- _Required action_
From the line containing "approver is not" down to the line containing "claim_in_order p c" in the records below, reproduce every line exactly, ends included, and omit all others.

- _Exercise inputs_
--
(** What was approved can be claimed: once an approval of a protected procedure is
    committed, the worker's check of the identities accepts the same approver, so the
    execution starts when nothing else has changed; and for the production restart the
    approver is not the requester, superuser or not. *)
Theorem approval_admits_claim ex p tg sn u g now z ex' c :
  in_phase (At PENDING_APPROVAL) ex -> approved_by_id (ex_cols ex) = VNone ->
  ex_requested_by_id ex <> VNone -> sn_requested_by_id sn = ex_requested_by_id ex -> u_pk u = VInt z ->
  approve_locked ex p tg (Some sn) u g now = Ok ex' ->
  claim_in_order p c -> c_approver_is_superuser c = is_superuser u ->
  status (ex_cols ex') = status_value QUEUED /\ may_start p c ex' = true /\
  (pr_name p = NETBOX_PRODUCTION_RESTART_RQ_WORKER -> py_str (VInt z) <> py_str (ex_requested_by_id ex)).
Proof.
  intros Hi Hnone Hreq Hsn Hz Ha (Hen & Hstale & Horg & Hpol) Hsup. unfold approve_locked in Ha.
  do 8 (apply bind_Ok in Ha as (? & _ & Ha)). apply bind_Ok in Ha as (s & Ha & Hx). injection Hx as <-.
  rewrite Hz in Ha. destruct (approve_records _ _ _ _ _ _ _ _ Hi Hnone Ha) as ((_ & _ & Hst) & Hcol & Hsame).
  apply approve_authorized in Ha as (sn' & [= <-] & _ & Hdist & _ & _). rewrite Hsn in Hdist.
  split; [done|]. split.
  - unfold may_start. rewrite Hen, Hstale, Horg, Hpol, Hcol, Hsame, Hsup. cbn [andb negb is_Ok].
    apply orb_true_iff. right. unfold _approval_identities_are_authorized.
    destruct (String.eqb_spec (py_str (ex_requested_by_id ex)) (py_str (VInt z))) as [E|E]; cbn [negb].
    + unfold _allow_protected_self_approval in Hdist.
      destruct (String.eqb (pr_name p) NETBOX_PRODUCTION_RESTART_RQ_WORKER); cbn [negb andb] in Hdist;
        [by destruct (Hdist eq_refl Hreq)|].
      destruct (is_superuser u); [|by destruct (Hdist eq_refl Hreq)]. by destruct (ex_requested_by_id ex).
    + by destruct (ex_requested_by_id ex).
  - intros Hname. apply Hdist; [|done]. unfold _allow_protected_self_approval. by rewrite Hname.
Qed.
--
- _Exercise result_
    approver is not the requester, superuser or not. *)
Theorem approval_admits_claim ex p tg sn u g now z ex' c :
  in_phase (At PENDING_APPROVAL) ex -> approved_by_id (ex_cols ex) = VNone ->
  ex_requested_by_id ex <> VNone -> sn_requested_by_id sn = ex_requested_by_id ex -> u_pk u = VInt z ->
  approve_locked ex p tg (Some sn) u g now = Ok ex' ->
  claim_in_order p c -> c_approver_is_superuser c = is_superuser u ->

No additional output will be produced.